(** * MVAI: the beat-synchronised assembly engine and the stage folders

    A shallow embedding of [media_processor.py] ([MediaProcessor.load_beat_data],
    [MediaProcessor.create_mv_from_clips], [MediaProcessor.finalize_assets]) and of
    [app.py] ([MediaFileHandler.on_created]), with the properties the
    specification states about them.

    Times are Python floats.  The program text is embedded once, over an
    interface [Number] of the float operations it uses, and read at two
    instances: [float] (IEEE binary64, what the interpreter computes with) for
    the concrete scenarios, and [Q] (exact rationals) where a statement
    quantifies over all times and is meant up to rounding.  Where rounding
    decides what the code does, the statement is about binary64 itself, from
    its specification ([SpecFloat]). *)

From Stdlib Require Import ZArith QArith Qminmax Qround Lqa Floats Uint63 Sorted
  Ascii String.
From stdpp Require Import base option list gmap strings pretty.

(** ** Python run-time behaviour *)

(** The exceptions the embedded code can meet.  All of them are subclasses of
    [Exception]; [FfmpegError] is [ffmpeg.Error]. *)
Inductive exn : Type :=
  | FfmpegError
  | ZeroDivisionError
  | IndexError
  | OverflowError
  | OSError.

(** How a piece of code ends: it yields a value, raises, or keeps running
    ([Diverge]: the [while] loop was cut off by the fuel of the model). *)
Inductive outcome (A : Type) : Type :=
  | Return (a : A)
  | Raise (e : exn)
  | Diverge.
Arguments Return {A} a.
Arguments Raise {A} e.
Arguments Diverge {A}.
• • • •
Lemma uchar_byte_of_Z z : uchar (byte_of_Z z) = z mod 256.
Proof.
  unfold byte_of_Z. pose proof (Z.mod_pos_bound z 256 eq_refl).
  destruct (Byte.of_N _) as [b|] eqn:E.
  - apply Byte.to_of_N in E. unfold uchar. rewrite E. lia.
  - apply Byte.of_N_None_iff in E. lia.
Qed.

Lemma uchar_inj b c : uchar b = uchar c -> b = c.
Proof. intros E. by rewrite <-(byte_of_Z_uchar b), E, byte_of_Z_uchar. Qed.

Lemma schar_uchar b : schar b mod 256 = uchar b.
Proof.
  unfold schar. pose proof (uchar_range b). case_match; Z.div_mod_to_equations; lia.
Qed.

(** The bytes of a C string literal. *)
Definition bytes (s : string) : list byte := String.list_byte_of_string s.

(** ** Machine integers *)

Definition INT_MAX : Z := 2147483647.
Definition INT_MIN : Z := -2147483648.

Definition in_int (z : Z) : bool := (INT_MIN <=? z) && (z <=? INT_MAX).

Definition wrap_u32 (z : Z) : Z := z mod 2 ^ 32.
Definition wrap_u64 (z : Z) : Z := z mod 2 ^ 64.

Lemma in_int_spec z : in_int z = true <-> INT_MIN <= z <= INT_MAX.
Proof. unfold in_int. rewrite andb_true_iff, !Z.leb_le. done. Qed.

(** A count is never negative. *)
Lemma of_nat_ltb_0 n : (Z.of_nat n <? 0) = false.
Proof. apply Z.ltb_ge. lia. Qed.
• • • •
__Your task__:
From the material above, set down exactly the lines starting at the one with "(** * MVAI: the" and ending at the one with "interface [Number] of", end lines included.

__Problem solution__:
(** * MVAI: the beat-synchronised assembly engine and the stage folders

    A shallow embedding of [media_processor.py] ([MediaProcessor.load_beat_data],
    [MediaProcessor.create_mv_from_clips], [MediaProcessor.finalize_assets]) and of
    [app.py] ([MediaFileHandler.on_created]), with the properties the
    specification states about them.

    Times are Python floats.  The program text is embedded once, over an
    interface [Number] of the float operations it uses, and read at two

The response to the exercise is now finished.